By analogy, I'd say that if Make is a hammer, Bazel is a CNC machine. Most DIYers are going to have hammers, and everyone understands how to use them, but CNC machines are becoming cheaper and more common.



The official .deb is 156MB compressed, which is prohibitive for all but the largest OSS projects. I assume much of that is the bundled JRE, but that only illustrates the point about Java.

Most tellingly, Google has gone through two major build system migrations (Android and Chrome), and neither project chose to migrate to Bazel/Blaze. If Google won't eat their own dogfood, it doesn't inspire much confidence.


> If Google won't eat their own dogfood, it doesn't inspire much confidence.

Chromium's gn started being prototyped in 2013 [1].

Android's soong started being developed in June 2015 [2].

Bazel's first open source release was in September 2015 [3].

In addition, you surely can't be serious about Google not 'dogfooding Blaze' - it's a critical build system internally at Google. And new external projects (like gVisor) are also now built using Bazel.

[1] https://chromium.googlesource.com/chromium/src/tools/gn/+/3b...

[2] https://android.googlesource.com/platform/build/soong/+/e441...

[3] https://github.com/bazelbuild/bazel/releases/tag/0.1.0


In addition, both Android/Chrome need to support Windows as build host, and bazel's Windows support was not added until much later.


> The official .deb is 156MB compressed, which is prohibitive for all but the largest OSS projects.
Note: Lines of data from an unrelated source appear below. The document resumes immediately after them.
Lemma openWindowUpdater_zIndex f z d :
  exists w, openWindowUpdater f z d prev !! f = Some w /\
    WindowState.zIndex w = Some (z + 1) /\
    WindowState.desktopId w = Some d /\
    WindowState.isMinimized w = Some false.
Proof.
  unfold openWindowUpdater.
  destruct (plainGet prev f) as [w|]; rewrite lookup_insert_eq; eauto.
Qed.

Lemma updateWindowStateUpdater_absent id updates :
  prev !! id = None ->
  updateWindowStateUpdater id updates prev !! id = Some updates /\
  size (updateWindowStateUpdater id updates prev) = S (size prev).
Proof.
  intros Hid. unfold updateWindowStateUpdater. rewrite Hid. simpl.
  rewrite spread_empty. split.
  - apply lookup_insert_eq.
  - by apply map_size_insert_None.
Qed.

Lemma updateWindowStateUpdater_other id updates j :
  id <> j -> updateWindowStateUpdater id updates prev !! j = prev !! j.
Proof. intros Hne. unfold updateWindowStateUpdater. by rewrite lookup_insert_ne. Qed.

Lemma onFocusUpdater_other id z j :
  id <> j -> onFocusUpdater id z prev !! j = prev !! j.
Proof. intros Hne. unfold onFocusUpdater. by rewrite lookup_insert_ne. Qed.

Lemma onMinimizeUpdater_other id j :
  id <> j -> onMinimizeUpdater id prev !! j = prev !! j.
Proof. intros Hne. unfold onMinimizeUpdater. by rewrite lookup_insert_ne. Qed.

Lemma onMaximizeUpdater_present inner id w :
  prev !! id = Some w ->
  exists w',
    onMaximizeUpdater inner id prev = Some (<[id := w']> prev) /\
    WindowState.id w' = WindowState.id w /\
    WindowState.zIndex w' = WindowState.zIndex w /\
    WindowState.isMinimized w' = WindowState.isMinimized w /\
    WindowState.desktopId w' = WindowState.desktopId w /\
    WindowState.isMaximized w' =
      Some (negb (truthy (WindowState.isMaximized w))).
Proof.
  intros Hid. unfold onMaximizeUpdater. rewrite (plainGet_own id w Hid).
  eexists. split; [reflexivity|]. by repeat split.
Qed.
Lemma leaderboard_top_rows_witness :
  (length (select_top insertion_order three_entered) = size (db three_entered)
   ∧ select_top insertion_order three_entered ≡ₚ all_rows (db three_entered))
  ∧ cmd_leaderboard insertion_order (sample_event "@admin:j5.chat") three_entered
    = (tt, {| db := db three_entered;
              log := log three_entered
                     ++ [DbSelectTop;
                         Reply (leaderboard_reply
                                  (select_top insertion_order three_entered))] |}).
Proof.
  destruct (leaderboard_top_rows insertion_order three_entered
              insertion_order_answers)
    as (_ & _ & Hall & _ & _ & _ & Hreply & _).
  split.
  - apply Hall. vm_compute. lia.
  - apply Hreply. by vm_compute.
Defined.

Example leaderboard_entered :
  select_top insertion_order three_entered
  = [("@bob:j5.chat", 1098); ("@ann:j5.chat", 98); ("@cat:j5.chat", 98)]
  ∧ select_top key_order three_entered
    = [("@bob:j5.chat", 1098); ("@cat:j5.chat", 98); ("@ann:j5.chat", 98)]
  ∧ leaderboard_reply (select_top insertion_order three_entered)
    = "🏆 **Leaderboard**" +:+ NL
      +:+ "1. @bob:j5.chat — Level 10 | XP 1098 🥇 Gold" +:+ NL
      +:+ "2. @ann:j5.chat — Level 0 | XP 98 " +:+ NL
      +:+ "3. @cat:j5.chat — Level 0 | XP 98 ".
Proof. by vm_compute. Qed.

Example leaderboard_three :
  (select_top key_order {| db := sample_table; log := [] |}).*2 = [1098; 98; 98].
Proof. reflexivity. Qed.

Example leaderboard_limit :
  size twelve_accounts = 12%nat
  ∧ (select_top key_order {| db := twelve_accounts; log := [] |}).*2
    = [120; 110; 100; 90; 80; 70; 60; 50; 40; 30].
Proof. by vm_compute. Qed.

(** * Further properties of the plugin *)

(** ** Levels and badges, continued *)

Lemma calc_level_bounds (xp : Z) :
  100 * calc_level xp ≤ xp < 100 * (calc_level xp + 1).
Proof.
  unfold calc_level, XP_PER_LEVEL.
  pose proof (Z.div_mod xp 100 ltac:(lia)).
  pose proof (Z.mod_pos_bound xp 100 ltac:(lia)). lia.
Qed.

Lemma get_badge_unfold (level : Z) :
  get_badge level =
    if bool_decide (20 ≤ level) then "🏆 Platinum"
    else if bool_decide (10 ≤ level) then "🥇 Gold"
    else if bool_decide (5 ≤ level) then "🥈 Silver"
    else if bool_decide (1 ≤ level) then "🥉 Bronze"
    else "".
Proof. reflexivity. Qed.

(** X1: the level of [xp] is the integer [l] with
    [XP_PER_LEVEL * l ≤ xp < XP_PER_LEVEL * (l + 1)], also for negative
    [xp] (where the level is negative); levels never go down when xp
    grows. *)
Theorem calc_level_floor :
  (∀ xp l, calc_level xp = l
           ↔ XP_PER_LEVEL * l ≤ xp < XP_PER_LEVEL * (l + 1))
  ∧ (∀ xp xp', xp ≤ xp' → calc_level xp ≤ calc_level xp')
  ∧ (∀ xp, xp < 0 ↔ calc_level xp < 0).
Proof.
  split_and!.
  - intros xp l. pose proof (calc_level_bounds xp). unfold XP_PER_LEVEL.
    split; [intros <-; lia|]. lia.
  - intros xp xp' Hle. unfold calc_level, XP_PER_LEVEL.
    apply Z.div_le_mono; lia.
  - intros xp. pose proof (calc_level_bounds xp). lia.
Qed.

Lemma calc_level_floor_witness :
  calc_level 250 = 2 ∧ calc_level 199 ≤ calc_level 200 ∧ calc_level (-1) < 0.
Proof.
  destruct calc_level_floor as (Hfloor & Hmono & Hneg). split_and!.
  - apply (proj2 (Hfloor 250 2)). unfold XP_PER_LEVEL. lia.
  - apply (Hmono 199 200). lia.
  - apply (proj1 (Hneg (-1))). lia.
Defined.

(** X2: the badge of a level, for every integer level: none below level 1,
    Bronze on 1..4, Silver on 5..9, Gold on 10..19, Platinum from 20 on. *)
Theorem get_badge_tiers (level : Z) :
  (level < 1 → get_badge level = "")
  ∧ (1 ≤ level < 5 → get_badge level = "🥉 Bronze")
  ∧ (5 ≤ level < 10 → get_badge level = "🥈 Silver")
  ∧ (10 ≤ level < 20 → get_badge level = "🥇 Gold")
  ∧ (20 ≤ level → get_badge level = "🏆 Platinum").
Proof.
  rewrite get_badge_unfold.
  split_and!; intros H; repeat case_bool_decide; (done || lia).
Qed.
I'm not sure what to make of this statement. Why is 156MB prohibitive? You don't need to include Bazel in the project any more than you need to include Xcode for the macOS version of a project. You can specify a version of Bazel with .bazelversion so you don't need to worry so much about people using the wrong Bazel.

There are some systems like Waf and Autotools where the build system is customarily bundled inside the source release, but this is not universal--if you use CMake, it's almost certainly not bundled either.

> Most tellingly, Google has gone through two major build system migrations (Android and Chrome), and neither project chose to migrate to Bazel/Blaze. If Google won't eat their own dogfood, it doesn't inspire much confidence.

Android is a fairly large project itself consisting of the Kernel (which has got its own custom build system) and a ton of different components. From what I understand, for NDK projects, Bazel is moving towards "the one sane way to do things", it will just take time, this stuff doesn't happen overnight. For non-NDK (pure Java or Kotlin) projects, there's not really a point.

Chromium is a bit of a special snowflake and predates Bazel's Windows support, and a codebase the size of Chromium would take a long time to migrate--but it looks like it's heading in that direction. From what I can see in the revisions to the Chromium build system, it seems that it's massive custom build system is moving towards Bazel by leaps and bounds. It's already structured like a Bazel project and uses much of the same terminology, I wouldn't be surprised if a few hundred Bazel scripts appear overnight in Chrome, because it looks like much of the groundwork has been done.


All the official Bazel .deb files since Bazel 1.0 have been around 42MB See https://github.com/bazelbuild/bazel/releases/tag/3.7.0 for the latest release

Most open-sourced Google projects use Bazel now. Of course, projects like Android and Chrome have been around for a long time and have invested in their build systems, so any change will take years.